Retirement is a vital financial goal for all of us. We dream of living the golden years of our life in bliss, meeting all the necessary expenses.
But what's needed to realise this dream is sensible investment planning.
At a time when interest rates are moving down, one cannot depend on bank fixed deposits (FDs) and traditional small saving schemes (SSS) to generate meaningful real returns. Taking some calculated risk is necessary.
This is where mutual funds come in. It makes sense to invest in them for your retirement to potentially earn better returns and build a bigger corpus for your retirement.
However, not all mutual funds may be suitable for you.

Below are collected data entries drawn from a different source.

(** Swap-removal, as a permutation. *)
Lemma swap_remove_perm {A} n (l : list A) x l' :
  swap_remove n l = (Some x, l') -> l ≡ₚ x :: l'.
Proof.
  unfold swap_remove. destruct (l !! n) as [a|] eqn:Ea; [|done].
  destruct (last l) as [y|] eqn:Ey; [|done]. intros [= -> <-].
  apply last_Some in Ey as [l0 ->]. rewrite length_app. simpl.
  replace (length l0 + 1 - 1)%nat with (length l0) by lia.
  destruct (decide (n < length l0)%nat) as [Hn|Hn].
  - rewrite insert_app_l by done. rewrite take_app_length' by (by rewrite length_insert).
    rewrite lookup_app_l in Ea by done.
    rewrite (insert_take_drop l0 n y Hn). rewrite <- (take_drop_middle l0 n x Ea) at 1.
    rewrite <- app_assoc. simpl. rewrite <- Permutation_middle. constructor.
    apply Permutation_app_head. symmetry. apply Permutation_cons_append.
  - apply lookup_lt_Some in Ea as Hlt. rewrite length_app in Hlt. simpl in Hlt.
    assert (n = length l0) as -> by lia.
    rewrite list_lookup_middle in Ea by done. simplify_eq.
    rewrite take_insert_ge, take_app_length by lia. symmetry. apply Permutation_cons_append.
Qed.

Definition ids (l : list RegisteredWaker) : list Z := identity <$> l.

Lemma elem_of_ids i l : i ∈ ids l <-> exists w, mkRegistered i w ∈ l.
Proof.
  unfold ids. rewrite list_elem_of_fmap. split.
  - intros ([j w] & -> & H). eauto.
  - intros [w H]. by exists (mkRegistered i w).
Qed.

Lemma registered_ids i r : registered i r <-> i ∈ ids (waiters r).
Proof. symmetry. apply elem_of_ids. Qed.

(** Registering keeps one entry per identity and adds exactly its own. *)
Lemma register_ids i w r d r' :
  register i w r = (d, r') ->
  identities r' = identities r /\
  (ids (waiters r') = ids (waiters r) /\ i ∈ ids (waiters r) \/
   ids (waiters r') = ids (waiters r) ++ [i] /\ i ∉ ids (waiters r)).
Proof.
  unfold register. destruct (position i (waiters r)) as [n|] eqn:E; intros [= <- <-]; simpl;
    (split; [done|]).
  - apply position_Some in E as [w' Hn]. left. unfold ids. split.
    + rewrite list_fmap_insert. simpl. apply list_insert_id.
      by rewrite list_lookup_fmap, Hn.
    + apply list_elem_of_fmap. exists (mkRegistered i w'). split; [done|].
      by eapply list_elem_of_lookup_2.
  - right. unfold ids. rewrite fmap_app. split; [done|].
    rewrite elem_of_ids. intros [w' Hw']. by eapply position_None.
Qed.

(** Removal takes out exactly the identity's entry. *)
Lemma remove_ids i r x r' :
  remove i r = (x, r') ->
  identities r' = identities r /\
  (ids (waiters r) ≡ₚ i :: ids (waiters r') \/ ids (waiters r') = ids (waiters r) /\ i ∉ ids (waiters r)).
Proof.
  unfold remove. destruct (position i (waiters r)) as [n|] eqn:E.
  - apply position_Some in E as [w Hn]. destruct (swap_remove n (waiters r)) as [y l] eqn:Es.
    intros [= <- <-]. simpl. split; [done|]. left.
    assert (y = Some (mkRegistered i w)) as ->.
    { unfold swap_remove in Es. rewrite Hn in Es.
      destruct (last (waiters r)) eqn:El; [by simplify_eq|].
      apply last_None in El. rewrite El in Hn. done. }
    apply swap_remove_perm in Es. unfold ids. by rewrite Es.
  - intros [= <- <-]. split; [done|]. right. split; [done|].
    rewrite elem_of_ids. intros [w Hw]. by eapply position_None.
Qed.

(** ** The shared object behind a registry

    What a latch or a watch channel promises to the registry protocol: a
    readiness test of one wait, atomic events of which some owe the registered
    waiters a wake, and that an event owing none makes no wait ready. *)
Class Waitable (O W V T : Type) := mkWaitable
  { ready : O -> W -> option (T * W);
    apply_event : O -> V -> option (O * bool);
    quiet_ready s e s' w :
      apply_event s e = Some (s', false) -> ready s w = None -> ready s' w = None }.

Section protocol.
Context {O W V T : Type} `{!Waitable O W V T}.

(** ** One uninterrupted poll *)

(** [poll_registered] when nothing else runs between its steps: the output of
    a ready wait, the registry, and the wakers destroyed. *)
Definition poll_registered (s : O) (i w : Z) (local : W) (r : WaiterRegistry)
  : option T * W * list RegisteredWaker * WaiterRegistry :=
  match ready s local with
  | Some (out, local) =>
      let '(x, r) := remove i r in (Some out, local, option_list x, r)
  | None =>
      let '(displaced, r) := register i w r in
      match ready s local with
      | Some (out, local) =>
          let '(x, r) := remove i r in
          (Some out, local, option_list displaced ++ option_list x, r)
      | None => (None, local, option_list displaced, r)
      end
  end.

(** ** Interleaved polls

    The points of a poll between which other threads run. *)
Inductive Phase :=
| Idle                      (* not polled yet *)
| Checking (w : Z)          (* about to test readiness *)
| Registering (w : Z)       (* not ready: the cloned waker is about to register *)
| Rechecking                (* registered: about to test readiness again *)
| Retiring (out : T)        (* ready: about to remove its registration *)
| Pending                   (* the poll returned pending *)
| Complete (out : T).       (* the poll returned the output *)

(** A wait; [woken] records that a waker registered by it ran since its last
    poll began. *)
Record Wait := mkWait { local : W; phase : Phase; woken : bool }.

(** A publisher after its event: it still has to drain the registry, or it
    runs the wakers it drained. *)
Inductive Notifier := Announced | Waking (pending : list RegisteredWaker).

Record Config := mkConfig
  { shared : O; registry : WaiterRegistry; waits : gmap Z Wait; notifiers : list Notifier }.

Inductive Action :=
| NewWait (w : W)
| BeginPoll (i w : Z)
| Check (i : Z)
| Register (i : Z)
| Retire (i : Z)
| DropWait (i : Z)
| Publish (e : V)
| Drain (n : nat)
| Wake (n : nat).

Definition set_wait (i : Z) (x : Wait) (c : Config) : Config :=
  mkConfig (shared c) (registry c) (<[i := x]> (waits c)) (notifiers c).
Definition set_registry (r : WaiterRegistry) (c : Config) : Config :=
  mkConfig (shared c) r (waits c) (notifiers c).
Definition set_notifiers (ns : list Notifier) (c : Config) : Config :=
  mkConfig (shared c) (registry c) (waits c) ns.

(** A readiness test, the first or the second of a poll. *)
Definition test_ready (c : Config) (i : Z) (x : Wait) (otherwise : Phase) : Config :=
  match ready (shared c) (local x) with
  | Some (out, l) => set_wait i (mkWait l (Retiring out) (woken x)) c
  | None => set_wait i (mkWait (local x) otherwise (woken x)) c
  end.

(** [waker.wake()] of one drained entry. *)
Definition wake_one (x : RegisteredWaker) (c : Config) : Config :=
  match waits c !! identity x with
  | Some v => set_wait (identity x) (mkWait (local v) (phase v) true) c
  | None => c
  end.

(** One atomic step; [None] when the action is not enabled. *)
Definition wstep (c : Config) (a : Action) : option Config :=
  match a with
  | NewWait w =>
      match mint_identity (registry c) with
      | Ret (i, r) => Some (set_wait i (mkWait w Idle false) (set_registry r c))
      | _ => None
      end
  | BeginPoll i w =>
      match waits c !! i with
      | Some (mkWait l (Idle | Pending) _) => Some (set_wait i (mkWait l (Checking w) false) c)
      | _ => None
      end
  | Check i =>
      match waits c !! i with
      | Some (mkWait l (Checking w) b) =>
          Some (test_ready c i (mkWait l (Checking w) b) (Registering w))
      | Some (mkWait l Rechecking b) => Some (test_ready c i (mkWait l Rechecking b) Pending)
      | _ => None
      end
  | Register i =>
      match waits c !! i with
      | Some (mkWait l (Registering w) b) =>
          let '(_, r) := register i w (registry c) in
          Some (set_wait i (mkWait l Rechecking b) (set_registry r c))
      | _ => None
      end
  | Retire i =>
      match waits c !! i with
      | Some (mkWait l (Retiring out) b) =>
          let '(_, r) := remove i (registry c) in
          Some (set_wait i (mkWait l (Complete out) b) (set_registry r c))
      | _ => None
      end
  | DropWait i =>
      match waits c !! i with
      | Some (mkWait _ (Idle | Pending | Complete _) _) =>
          let '(_, r) := remove i (registry c) in
          Some (mkConfig (shared c) r (delete i (waits c)) (notifiers c))
      | _ => None
      end
  | Publish e =>
      match apply_event (shared c) e with
      | Some (s, owes) =>
          Some (mkConfig s (registry c) (waits c)
                  (notifiers c ++ if (owes : bool) then [Announced] else []))
      | None => None
      end
  | Drain n =>
      match notifiers c !! n with
      | Some Announced =>
          let '(l, r) := drain (registry c) in
          Some (mkConfig (shared c) r (waits c) (<[n := Waking l]> (notifiers c)))
      | _ => None
      end
  | Wake n =>
      match notifiers c !! n with
      | Some (Waking (x :: l)) =>
          Some (wake_one x (set_notifiers (<[n := Waking l]> (notifiers c)) c))
      | _ => None
      end
  end.

Definition initial_config (s : O) : Config := mkConfig s registry_default ∅ [].

Inductive reaches (s : O) : Config -> Prop :=
| reaches_new : reaches s (initial_config s)
| reaches_step c a c' : reaches s c -> wstep c a = Some c' -> reaches s c'.

Fixpoint wrun (c : Config) (l : list Action) : option Config :=
  match l with
  | [] => Some c
  | a :: l => match wstep c a with Some c => wrun c l | None => None end
  end.

Lemma wrun_reaches s c l c' : reaches s c -> wrun c l = Some c' -> reaches s c'.
Proof.
  revert c. induction l as [|a l IH]; intros c Hr H; simpl in H; [by simplify_eq|].
  destruct (wstep c a) as [c1|] eqn:E; [|done]. eapply IH; [|done]. by econstructor.
Qed.

(** ** The invariant *)

(** The identities a notifier is still going to wake. *)
Definition owed (n : Notifier) : list Z :=
  match n with Announced => [] | Waking l => ids l end.

Definition being_woken (c : Config) (i : Z) : Prop := i ∈ (notifiers c ≫= owed).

A thoughtful choice needs to be made among the various types of funds.
In this editorial, we will take you through the pros and cons of investing in solution-oriented retirement funds.
The solution-oriented retirement funds come with a lock-in of 5 years or the retirement age, whichever is earlier.
This lock-in instils the necessary discipline and ensures that you remain committed to your financial goal without premature withdrawals.
In the long run, it may prove beneficial to compound wealth, provided it aligns well with your liquidity needs and the funds perform well.
Solution-oriented retirement funds are of various sub-types, viz. aggressive, moderate, conservative, equity plan, hybrid plan, debt plan, pension plan, plans for investors in their 30s, 40s, 50s, etc.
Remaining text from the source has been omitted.